Decades of research substantiate the devastating effects of social isolation. Loneliness is equivalent to smoking 15 cigarettes a day and increases the risk of death by 26-45%, which is on par with risk factors such as high blood pressure, obesity, and lack of exercise.
Learn more: How to integrate psychosocial risk factors into ongoing care
Isolation is not only unnerving, it is also widespread. Cigna's recent survey of 20K+ people revealed 46% of Americans report sometimes or always feeling alone. Although striking, this finding is not surprising to those following former Surgeon General Dr. Vivek Murthy, who has argued for years that the scale and impact of this issue make it an epidemic.
In many ways, the United States is behind compared with other parts of the world. Australia formed the Coalition to End Loneliness in 2016 and the United Kingdom appointed a minister for loneliness earlier this year. While little attention has been paid to social isolation in U.S. policy, some leading organizations are taking steps to address it among their patients—particularly among senior populations. Here are three things we've learned from them that you can apply to your target populations:
1. Screen for social isolation.
Since isolation can be a taboo topic, few patients will be forthcoming. In response, the integrated health plan and care delivery system CareMore appointed its first "Chief Togetherness Officer," who created the Togetherness Program targeted at senior patients.
To start, CareMore accepted 300+ self-referrals made in the first six months and began screening senior patients for loneliness during appointments. For at-risk patients, CareMore staff use regular phone conversations and home visits to discuss standard topics related to medications and driving habits. CareMore also organizes informal social hubs at clinics to facilitate interpersonal relationships (e.g., workout classes, connection to community organizations during the holidays).
2. Connect patients to virtual networks.
Online communities in health care are not new. However, virtual networks are rarely used in U.S. health care to help people overcome physical remoteness and stigma. The United Kingdom has several anti-loneliness programs, including the Silver Line Helpline, a free and confidential call center for people aged 55+ to discuss anything they wish. Many of the callers are simply looking for a human connection, even if they might not admit it.

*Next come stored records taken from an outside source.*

(* ===================================================================== *)
(** * Component attachment and detachment on a concrete scene *)
(* ===================================================================== *)

(** In [sceneWorld] the base entity of the entity pool has reference 0 and
    the three entities have references 1 ([Position]), 2 ([Position],
    [Velocity]) and 3 ([Velocity]); pool 1 is the [Position] pool. *)

(** C2. The code departs from the claim: on the live entity 2, which holds
    the [Position] instance [scenePosition2] and has nothing pending, a
    deferred [removeComponent(Position)] returns [true] but stores
    [undefined] in the pending-removal slot, so [getRemovedComponent] yields
    [undefined] instead of the instance; the tick that follows releases
    nothing to the [Position] pool and drops [Velocity] from the type list
    while its instance stays in the live map. *)
Theorem removeComponent_deferred_loses_instance :
  exists e w1 e1 w2 e2 pool2,
    World.entityStore sceneWorld !! 2%nat = Some e
    /\ Entity.alive e = true
    /\ Entity_getComponent e Position false = Some scenePosition2
    /\ Entity_hasRemovedComponent e Position = false
    /\ Entity_removeComponent 2%nat Position false sceneWorld = (Ret true, w1)
    /\ World.entityStore w1 !! 2%nat = Some e1
    /\ JS.get (Entity._componentsToRemove e1) "Position" = Some None
    /\ Entity_getRemovedComponent e1 Position = None
    /\ World_execute w1 = (Ret tt, w2)
    /\ World.entityStore w2 !! 2%nat = Some e2
    /\ Entity.componentTypes e2 = []
    /\ JS.keys (Entity.components e2) = ["Velocity"]
    /\ World.poolStore w2 !! 1%nat = Some pool2
    /\ ObjectPool.freeList pool2 = [].
Proof.
  eexists _, _, _, _, _, _.
  split; [vm_compute; reflexivity|].
  split; [reflexivity|]. split; [reflexivity|]. split; [reflexivity|].
  split; [vm_compute; reflexivity|].
  split; [vm_compute; reflexivity|].
  split; [reflexivity|]. split; [reflexivity|].
  split; [vm_compute; reflexivity|].
  split; [vm_compute; reflexivity|].
  split; [reflexivity|]. split; [reflexivity|].
  split; [vm_compute; reflexivity|]. reflexivity.
Qed.

(** C3. The code departs from the claim: [Velocity] is neither attached to
    entity 1 nor pending on it, yet [removeComponent(Velocity)] returns
    [true] and empties the type list ([splice(-1, 1)] drops [Position], whose
    instance stays in the live map); the deferred form also records
    [Velocity] as pending, with [undefined] in the pending-removal map. *)
Theorem removeComponent_absent_mutates :
  exists e w1 e1 w2 e2,
    World.entityStore sceneWorld !! 1%nat = Some e
    /\ Entity.componentTypes e = [Position]
    /\ Entity_hasComponent e Velocity true = false
    /\ Entity_removeComponent 1%nat Velocity true sceneWorld = (Ret true, w1)
    /\ World.entityStore w1 !! 1%nat = Some e1
    /\ Entity.componentTypes e1 = []
    /\ JS.keys (Entity.components e1) = ["Position"]
    /\ Entity_removeComponent 1%nat Velocity false sceneWorld = (Ret true, w2)
    /\ World.entityStore w2 !! 1%nat = Some e2
    /\ Entity.componentTypes e2 = []
    /\ Entity._componentTypesToRemove e2 = [Velocity]
    /\ Entity._componentsToRemove e2 = [("Velocity", None)].
Proof.
  eexists _, _, _, _, _.
  split; [vm_compute; reflexivity|].
  split; [reflexivity|]. split; [reflexivity|].
  split; [vm_compute; reflexivity|].
  split; [vm_compute; reflexivity|].
  split; [reflexivity|]. split; [reflexivity|].
  split; [vm_compute; reflexivity|].
  split; [vm_compute; reflexivity|].
  split; [reflexivity|]. split; reflexivity.
Qed.

(** Attaching a class that is already on the type list changes nothing and
    returns [undefined]. *)
Lemma Entity_addComponent_again (w : World.t) (this : nat) (e : Entity.t)
    (T : ComponentClass) (props : option Props) :
  World.entityStore w !! this = Some e ->
  In T (Entity.componentTypes e) ->
  Entity_addComponent this T props w = (Ret None, w).
Proof.
  intros He Hin. unfold Entity_addComponent, bind, readEntity. rewrite He.
  apply tilde_indexOf_In in Hin. rewrite Hin. reflexivity.
Qed.

(** C6. The code departs from the claim: [Position] is attached to entity 1,
    and [addComponent(Position)] on it returns [undefined], not the entity
    (the world is unchanged); attaching the absent [Velocity] does return
    the entity. *)
Theorem addComponent_again_returns_undefined :
  exists e w',
    World.entityStore sceneWorld !! 1%nat = Some e
    /\ Entity_hasComponent e Position false = true
    /\ Entity_addComponent 1%nat Position None sceneWorld = (Ret None, sceneWorld)
    /\ Entity_addComponent 1%nat Position (Some SuppliedProps) sceneWorld
       = (Ret None, sceneWorld)
    /\ Entity_addComponent 1%nat Velocity None sceneWorld = (Ret (Some 1%nat), w').
Proof.
  eexists _, _.
  split; [vm_compute; reflexivity|].
  split; [reflexivity|].
  split; [eapply Entity_addComponent_again; [vm_compute; reflexivity | left; reflexivity]|].
  split; [eapply Entity_addComponent_again; [vm_compute; reflexivity | left; reflexivity]|].
  vm_compute. reflexivity.
Qed.

(** C4. The bundled module does not hold a ghost back: [Entity.dispose]
    never reads [_numSystemStateComponents].  The entity of [meshWorld] is
    alive and holds the system-state component [Mesh], its counter at 1.
    [dispose(true)] tears it down at once: [Mesh] is handed back to its
    pool, the type list is emptied and the entity is put on the free list
    of the entity pool, the counter still at 1.  [dispose()] queues the
    entity, and the next [execute] drains the queue with the same result,
    though [Mesh] was never removed by the caller. *)
Theorem Entity_dispose_ignores_state_count :
  exists e w1 e1 pool1 w2 e2 w3 e3 pool3,
    World.entityStore meshWorld !! 1%nat = Some e
    /\ Entity.alive e = true
    /\ Entity.componentTypes e = [Mesh]
    /\ Entity._numSystemStateComponents e = 1
    /\ Entity_dispose 1%nat true meshWorld = (Ret tt, w1)
    /\ World.entityStore w1 !! 1%nat = Some e1
    /\ Entity.componentTypes e1 = []
    /\ Entity.components e1 = []
    /\ Entity._numSystemStateComponents e1 = 1
    /\ World.poolStore w1 !! World.entityPool w1 = Some pool1
    /\ ObjectPool.freeList pool1 = [ItemEntity 1%nat]
    /\ Entity_dispose 1%nat false meshWorld = (Ret tt, w2)
    /\ World.entityStore w2 !! 1%nat = Some e2
    /\ Entity.alive e2 = false
    /\ Entity.componentTypes e2 = [Mesh]
    /\ Entity._numSystemStateComponents e2 = 1
    /\ World.entitiesToRemove w2 = [1%nat]
    /\ World_execute w2 = (Ret tt, w3)
    /\ World.entityStore w3 !! 1%nat = Some e3
    /\ Entity.componentTypes e3 = []
    /\ Entity.components e3 = []
    /\ Entity._numSystemStateComponents e3 = 1
    /\ World.entitiesToRemove w3 = []
    /\ World.poolStore w3 !! World.entityPool w3 = Some pool3
    /\ ObjectPool.freeList pool3 = [ItemEntity 1%nat].
Proof.
  eexists _, _, _, _, _, _, _, _, _.
  split; [vm_compute; reflexivity|].
  split; [reflexivity|]. split; [reflexivity|]. split; [reflexivity|].
  split; [vm_compute; reflexivity|].
  split; [vm_compute; reflexivity|].
  split; [reflexivity|]. split; [reflexivity|]. split; [reflexivity|].
  split; [vm_compute; reflexivity|]. split; [reflexivity|].
  split; [vm_compute; reflexivity|].
  split; [vm_compute; reflexivity|].
  split; [reflexivity|]. split; [reflexivity|]. split; [reflexivity|].
  split; [vm_compute; reflexivity|].
  split; [vm_compute; reflexivity|].
  split; [vm_compute; reflexivity|].
  split; [reflexivity|]. split; [reflexivity|]. split; [reflexivity|].
  split; [vm_compute; reflexivity|].
  split; [vm_compute; reflexivity|]. reflexivity.
Qed.

(* ===================================================================== *)
(** * The entity manager: entities held back by system-state components *)
(* ===================================================================== *)

Lemma splice1_length {A} (l : list A) (i : Z) :
  0 <= i < Z.of_nat (length l) -> length (JS.splice1 i l) = (length l - 1)%nat.
Proof.
  intros Hi. unfold JS.splice1.
  replace (i <? 0) with false by (symmetry; apply Z.ltb_ge; lia).
  rewrite Z.min_l by lia.
  rewrite length_app, length_take, length_drop. lia.
Qed.

Lemma indexOf_found {A} `{EqDecision A} (l : list A) (x : A) :
  In x l -> 0 <= JS.indexOf l x < Z.of_nat (length l).
Proof.
  intros Hin. unfold JS.indexOf.
  destruct (indexOf_from_ge l x 0) as [H|H]; [|lia].
  apply (indexOf_from_In l x 0) in Hin; [contradiction | lia].
Qed.
(** * viur-shop: shipping resolution and the order checkout state machine

    A shallow embedding of [viur/shop/modules/shipping.py] and
    [viur/shop/modules/order.py].

    - Skeletons are records, a relational bone's value is a [Relation], a
      bone that may hold [None] is an [option].
    - The datastore and the request context are one record, [World]; a call
      that may write takes a world and returns its outcome with the world it
      leaves ([M]), a call that only reads returns an [Outcome].
    - A Python exception is an outcome of its own ([Raise]).
    - The [while] loop over the cart tree runs on fuel; [OutOfFuel] is the
      outcome of a walk that was cut short.
    - Amounts and costs are integers ([Z]); the time is the text
      [str(time.time())] gives ([clock]).
    - Where the code hands a value to Python or to viur-core, the answer is
      theirs: a string subscripted by a string and [None] iterated raise
      [TypeError], [db.keyHelper] refuses [None] with [NotImplementedError],
      [setBoneValue] refuses a value that is no key with [ValueError], and
      an [Enum] names the [repr] of a value it does not know.
    - Log calls ([logger.debug], [logger.error], [logging.error]) write
      nothing that the code reads back and are left out. *)

From stdpp Require Import gmap strings list.
From Stdlib Require Import ZArith Ascii Lia.

Open Scope string_scope.
Open Scope list_scope.
Open Scope Z_scope.

(** ** Python values and outcomes *)

(** [db.Key] is opaque to the shop; any countable type serves. *)
Abbreviation Key := positive.

Inductive Exception : Type :=
| TypeError (msg : string)
| ValueError (msg : string)
| LookupError (msg : string)
| AssertionError
| NotImplementedError (msg : string)
| NotFound (descr : option string)
| InvalidArgumentException (argument : string) (descr_appendix : string).

(** What a call does: return a value, raise, or (for the cart walk only)
    still be running when the fuel is used up. *)
Inductive Outcome (A : Type) : Type :=
| Return (a : A)
| Raise (e : Exception)
| OutOfFuel.
Arguments Return {A} a.
Arguments Raise {A} e.
Arguments OutOfFuel {A}.

#[global] Instance Outcome_ret : MRet Outcome := fun _ a => Return a.
#[global] Instance Outcome_bind : MBind Outcome := fun _ _ k o =>
  match o with
  | Return a => k a
  | Raise e => Raise e
  | OutOfFuel => OutOfFuel
  end.

(** An argument with the [_sentinel] default: omitted, or given (possibly
    as [None]). *)
Inductive Arg (A : Type) : Type :=
| Unset
| Given (a : A).
Arguments Unset {A}.
Arguments Given {A} a.

(** A value received where a [db.Key] is expected. *)
Inductive PyArg : Type :=
| PyKey (k : Key)
| PyNone
| PyStr (s : string).

(** [x or 0] on an optional number. *)
Definition or_zero (x : option Z) : Z :=
  match x with
  | Some v => if decide (v = 0) then 0 else v
  | None => 0
  end.

(** [x or []] on an optional list. *)
Definition or_empty {A} (x : option (list A)) : list A :=
  match x with
  | Some (a :: l) => a :: l
  | Some [] => []
  | None => []
  end.

(** [min(l, key=f)]: the first element whose key is smallest; [None] stands
    for the [ValueError] Python raises on an empty sequence. *)
Fixpoint min_from {A} (f : A → Z) (best : A) (l : list A) : A :=
  match l with
  | [] => best
  | x :: l' => min_from f (if decide (f x < f best) then x else best) l'
  end.

Definition py_min {A} (f : A → Z) (l : list A) : option A :=
  match l with
  | [] => None
  | x :: l' => Some (min_from f x l')
  end.

Definition min_empty_error : Exception :=
  ValueError "min() arg is an empty sequence".

(** A [dict] keeps its keys in the order of their first insertion and, for
    each key, the value written last. *)
Fixpoint dict_set {V} (d : list (Key * V)) (k : Key) (v : V) : list (Key * V) :=
  match d with
  | [] => [(k, v)]
  | (k', v') :: d' =>
      if decide (k' = k) then (k, v) :: d' else (k', v') :: dict_set d' k v
  end.

Definition dict_values {V} (d : list (Key * V)) : list V := d.*2.

(** [collections.deque]: [append] adds on the right, [pop] takes from the
    right. *)
Definition deque_append {A} (q : list A) (x : A) : list A := q ++ [x].

Fixpoint deque_pop {A} (q : list A) : option (list A * A) :=
  match q with
  | [] => None
  | [x] => Some ([], x)
  | y :: q' =>
      match deque_pop q' with
      | Some (r, x) => Some (y :: r, x)
      | None => None
      end
  end.
(** * bombardier: the load-driving core, embedded and verified

    A shallow embedding of the Go package [lib] of bombardier:
    the completion barrier (counted and timed), the worker loop that
    drives it, the statistics written per request, the byte-counting
    connection, the validation of a [Config] and the header list.

    Conventions of the embedding.
    - [uint64] and [int64] values are integers of [Z]; every arithmetic
      operation of the source that can wrap has its wrap-around written
      out ([wrap64] for unsigned, [wrapS64] for two's complement).
    - A Go pointer that may be [nil] ([*uint64], [*time.Duration]) is an
      [option].
    - A channel that is only ever closed and polled ([doneChan]) is its
      closed flag together with the number of [close] calls executed on
      it; closing a closed channel panics, as in Go.
    - [sync.Once] is its done flag.
    - A function that can panic returns an [option], [None] being the
      panic; one that returns an error besides returns a [result].
    - Shared mutable objects are passed explicitly: an operation returns
      the new state next to its result. *)

From Stdlib Require Import ZArith QArith Lia Bool Ascii String.
From stdpp Require Import base list gmap strings.

Local Open Scope Z_scope.

(** ** Machine integers *)

Definition two64 : Z := 2 ^ 64.
Definition two63 : Z := 2 ^ 63.

(** The value an unsigned 64-bit register holds after receiving [x]. *)
Definition wrap64 (x : Z) : Z := x mod two64.

(** The value a signed 64-bit register holds after receiving [x]. *)
Definition wrapS64 (x : Z) : Z := (x + two63) mod two64 - two63.

Definition is_uint64 (x : Z) : Prop := 0 <= x < two64.
Definition is_int64 (x : Z) : Prop := - two63 <= x < two63.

Given the stigma around loneliness, most calls focus on trivial things. Because of this, helpline workers are trained to recognize signs of social isolation and may offer resources, such as the Silver Line Friend program, which connects callers to volunteers to talk with or write letters to. Today, the helpline receives around 10,000 calls per week.
3. Create regional networks through partnerships.
Partnerships between businesses and entities can serve as the eyes, ears, and potential support system for people suffering from social isolation. For instance, ElderCare of Alachua County (a 501c3 entity owned by University of Florida Health) partnered with the City of Gainesville to open the ElderCare Senior Recreation Center.
The ElderCare Senior Recreation Center is a 17,000 square-foot recreation and activity center that offers educational seminars, physical fitness classes, structured artistic and cultural activities, and social and volunteer events for local seniors. These programs foster belonging among senior patients so that they feel a sense of social connection. Further, ElderCare of Alachua County uses the recreation center to address wellness needs of Gainesville's broader senior population.
Initiatives combating social isolation in the United States tend to focus on the senior population. Unsurprisingly, most of today's provider innovation has been restricted to organizations with Medicare Advantage contracts. Few providers have focused on the loneliest population: 18- to 22-year-olds. While typically a low-risk population, young adults experience rates of loneliness and social isolation far higher than any other age group according to Cigna's recent survey.
Some design firms are working with hospitals to create common areas and group rooms within the hospital to promote positive interactions among young patients with behavioral health needs. However, rarely do interventions go beyond in-house treatment to combat social isolation.